- «La alternativa al perdón es el castigo y ambos comparten su voluntad de dar fin a algo que, sin interferencia, podría eternizarse» (Hannah Arendt)
El Tribunal Supremo ha hecho público su informe sobre el indulto a los políticos del procés condenados por sedición. Se trata de un informe aprobado por unanimidad y con una estricta argumentación sobre la no conveniencia de conceder dichos indultos. Es un informe preceptivo, aunque no vinculante. Pero hay que leerlo con atención porque no es un texto de trámite. El Supremo, pues, ha hablado. Ahora toca hacerlo al Gobierno.

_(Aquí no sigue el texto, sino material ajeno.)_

Lemma bare_actions_labelled (response : string) :
  Forall (fun a => startswith "Action: " a = true) (bare_actions response).
Proof.
  unfold bare_actions.
  destruct (map _ (scan bare_match_at 0 response)) as [|a l] eqn:Hmap.
  - repeat constructor. apply label_starts_with_label.
  - rewrite <- Hmap. apply Forall_forall. intros x Hin.
    apply in_map_iff in Hin. destruct Hin as [y [<- _]].
    apply label_starts_with_label.
Qed.

Lemma xml_actions_are_labelled (xml_matches : list string) :
  Forall (fun a => startswith "Action: " a = true) (xml_actions xml_matches).
Proof.
  rewrite xml_actions_labelled. unfold labelled_bodies.
  apply Forall_forall. intros x Hin.
  apply in_map_iff in Hin. destruct Hin as [y [<- _]].
  apply label_starts_with_label.
Qed.

End ExtractorMore.

(** Every expression the extractor returns begins with the label
    [Action: ], whichever pass produced it. *)
Theorem extracted_expressions_are_labelled :
  forall response : string,
    Forall (fun a => PyStr.startswith "Action: " a = true)
           (Extractor._split_multi_actions response).
Proof.
  intros response. unfold Extractor._split_multi_actions.
  destruct (Extractor.xml_findall response) as [|m ms].
  - apply bare_actions_labelled.
  - apply xml_actions_are_labelled.
Qed.

(** The extractor returns the empty list only when the start/end pattern
    matched and every body was empty or whitespace; without a delimited
    span it always returns at least one expression. *)
Theorem no_expression_only_for_blank_spans :
  forall response : string,
    Extractor._split_multi_actions response = [] ->
    Extractor.xml_findall response <> []
    /\ Forall (fun body => PyStr.strip body = "") (Extractor.xml_findall response).
Proof.
  intros response. unfold Extractor._split_multi_actions.
  destruct (Extractor.xml_findall response) as [|m ms] eqn:Hfind; intros Hnil.
  - now apply bare_actions_not_nil in Hnil.
  - split; [discriminate|]. rewrite xml_actions_labelled in Hnil.
    now apply labelled_nil.
Qed.
(** ** Trees: the update loop applies [tree_step] to every slot *)

Lemma Vector4_copy_eq (u v : Vector4.t) : Vector4.copy u v = v.
Proof. now destruct v. Qed.

Lemma updateTrees_body_eq now ds i layer h s u uc :
  Trees.seeds layer !! i = Some s ->
  Trees.u_seeds layer !! i = Some u ->
  Trees.u_seed_colors layer !! i = Some uc ->
  Trees.updateTrees_body now ds i layer h =
    Some (Trees.mkLayer (Trees.u_time layer)
            (<[i := seed_record (tree_step now ds s)]> (Trees.u_seeds layer))
            (<[i := seed_color_record (tree_step now ds s)]> (Trees.u_seed_colors layer))
            (<[i := tree_step now ds s]> (Trees.seeds layer)), h).
Proof.
  intros Hs Hu Huc. unfold Trees.updateTrees_body.
  rewrite (bind_Some _ _ _ _ _ (index_Some _ _ _ h Hs)).
  rewrite (bind_Some _ _ _ _ _ (index_Some _ _ _ h Hu)).
  rewrite (bind_Some _ _ _ _ _ (index_Some _ _ _ h Huc)).
  unfold seed_record, seed_color_record, tree_step.
  destruct (Trees.active s) eqn:Ea; simpl.
  - case_decide; simpl; rewrite ?Vector4_copy_eq; reflexivity.
  - rewrite Ea. now rewrite (list_insert_id _ _ _ Hs).
Qed.

Lemma updateTrees_spec layer dt h :
  Trees.wf layer ->
  let now := now_src h (now_pos h) / 1000 in
  let ds := Rmin (dt / 1000) 0.05 in
  exists layer',
    Trees.updateTrees layer dt h = Some (layer', tick h)
    /\ Trees.wf layer'
    /\ Trees.u_time layer' = now
    /\ forall j s, Trees.seeds layer !! j = Some s ->
         Trees.seeds layer' !! j = Some (tree_step now ds s)
         /\ Trees.u_seeds layer' !! j = Some (seed_record (tree_step now ds s))
         /\ Trees.u_seed_colors layer' !! j = Some (seed_color_record (tree_step now ds s)).
Proof.
  intros (Hls & Hlu & Hlc) now ds. unfold Trees.updateTrees.
  rewrite (bind_now _ h).
  fold now ds.
  set (ss := Trees.seeds layer). set (us := Trees.u_seeds layer).
  set (cs := Trees.u_seed_colors layer).
  set (ts := fun j => tree_step now ds <$> ss !! j).
  set (tu := fun j => seed_record <$> ts j).
  set (tc := fun j => seed_color_record <$> ts j).
  destruct (for_range_inv
    (fun i l h1 => h1 = tick h /\ Trees.u_time l = now
       /\ processed i ts ss (Trees.seeds l)
       /\ processed i tu us (Trees.u_seeds l)
       /\ processed i tc cs (Trees.u_seed_colors l))
    (Trees.updateTrees_body now ds) Trees.MAX_SEEDS
    (Trees.mkLayer now us cs ss) (tick h))
    as (l' & h' & E & -> & Ht & Ps & Pu & Pc).
  - split; [reflexivity|]. split; [reflexivity|]. repeat split; apply processed_0.
  - intros j l1 h1 Hj (-> & Ht & Ps & Pu & Pc).
    destruct (lookup_lt_is_Some_2 ss j) as [s Hs]; [unfold ss; lia|].
    destruct (lookup_lt_is_Some_2 us j) as [u Hu]; [unfold us; lia|].
    destruct (lookup_lt_is_Some_2 cs j) as [uc Huc]; [unfold cs; lia|].
    eexists _, _. split.
    + apply updateTrees_body_eq with (s := s) (u := u) (uc := uc).
      * rewrite (processed_lookup _ _ _ _ Ps). exact Hs.
      * rewrite (processed_lookup _ _ _ _ Pu). exact Hu.
      * rewrite (processed_lookup _ _ _ _ Pc). exact Huc.
    + simpl. split; [reflexivity|]. split; [exact Ht|]. split; [|split].
      * apply processed_insert; [assumption | unfold ss; lia | unfold ts; now rewrite Hs].
      * apply processed_insert; [assumption | unfold us; lia | unfold tu, ts; now rewrite Hs].
      * apply processed_insert; [assumption | unfold cs; lia | unfold tc, ts; now rewrite Hs].
  - exists l'. split; [exact E|]. split.
    + destruct Ps as [Ls _], Pu as [Lu _], Pc as [Lc _].
      split; [rewrite Ls | split; [rewrite Lu | rewrite Lc]]; assumption.
    + split; [exact Ht|]. intros j s Hs.
      assert (j < Trees.MAX_SEEDS)%nat as Hj
        by (rewrite <- Hls; eapply lookup_lt_Some; exact Hs).
      rewrite (processed_all _ _ _ _ _ Ps Hj), (processed_all _ _ _ _ _ Pu Hj),
        (processed_all _ _ _ _ _ Pc Hj).
      unfold tc, tu, ts. fold ss in Hs. rewrite Hs. repeat split; reflexivity.
Qed.

(** ** Finding a free slot *)

Lemma find_index_Some {A : Type} (p : A -> bool) (l : list A) i :
  find_index p l = Some i ->
  exists a, l !! i = Some a /\ p a = true
            /\ forall j b, (j < i)%nat -> l !! j = Some b -> p b = false.
Proof.
  unfold find_index. destruct (list_find _ l) as [[k a]|] eqn:E; [|discriminate].
  simpl. intros [= <-]. apply list_find_Some in E as (Ha & Hp & Hlt).
  exists a. repeat split; try assumption.
  intros j b Hj Hb. specialize (Hlt j b Hb Hj). now destruct (p b).
Qed.

Lemma find_index_None {A : Type} (p : A -> bool) (l : list A) :
  find_index p l = None -> forall i a, l !! i = Some a -> p a = false.
Proof.
  unfold find_index. destruct (list_find _ l) as [[k a]|] eqn:E; [discriminate|].
  intros _ i a Ha. apply list_find_None in E.
  rewrite Forall_lookup in E. specialize (E i a Ha). now destruct (p a).
Qed.

Lemma find_index_is_None {A : Type} (p : A -> bool) (l : list A) :
  (forall i a, l !! i = Some a -> p a = false) -> find_index p l = None.
Proof.
  intros H. destruct (find_index p l) as [i|] eqn:E; [|reflexivity].
  apply find_index_Some in E as (a & Ha & Hp & _).
  rewrite (H i a Ha) in Hp. discriminate.
Qed.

El proceso acelerado de judicialización de la política que padecemos hace que algunos confundan lo que es un informe con una prohibición taxativa. Consideran que al Gobierno no le queda ya más opción que la de rechazar los indultos solicitados.
No es al Supremo a quien nuestra Constitución encomienda resolver las peticiones de indultos. El informe del Supremo es un informe jurídico muy sólido. Pero los indultos son actos políticos, o actos de dirección política con los que el Gobierno, en atención a razones de justicia, equidad o utilidad pública, extingue total o parcialmente el cumplimiento de determinadas penas.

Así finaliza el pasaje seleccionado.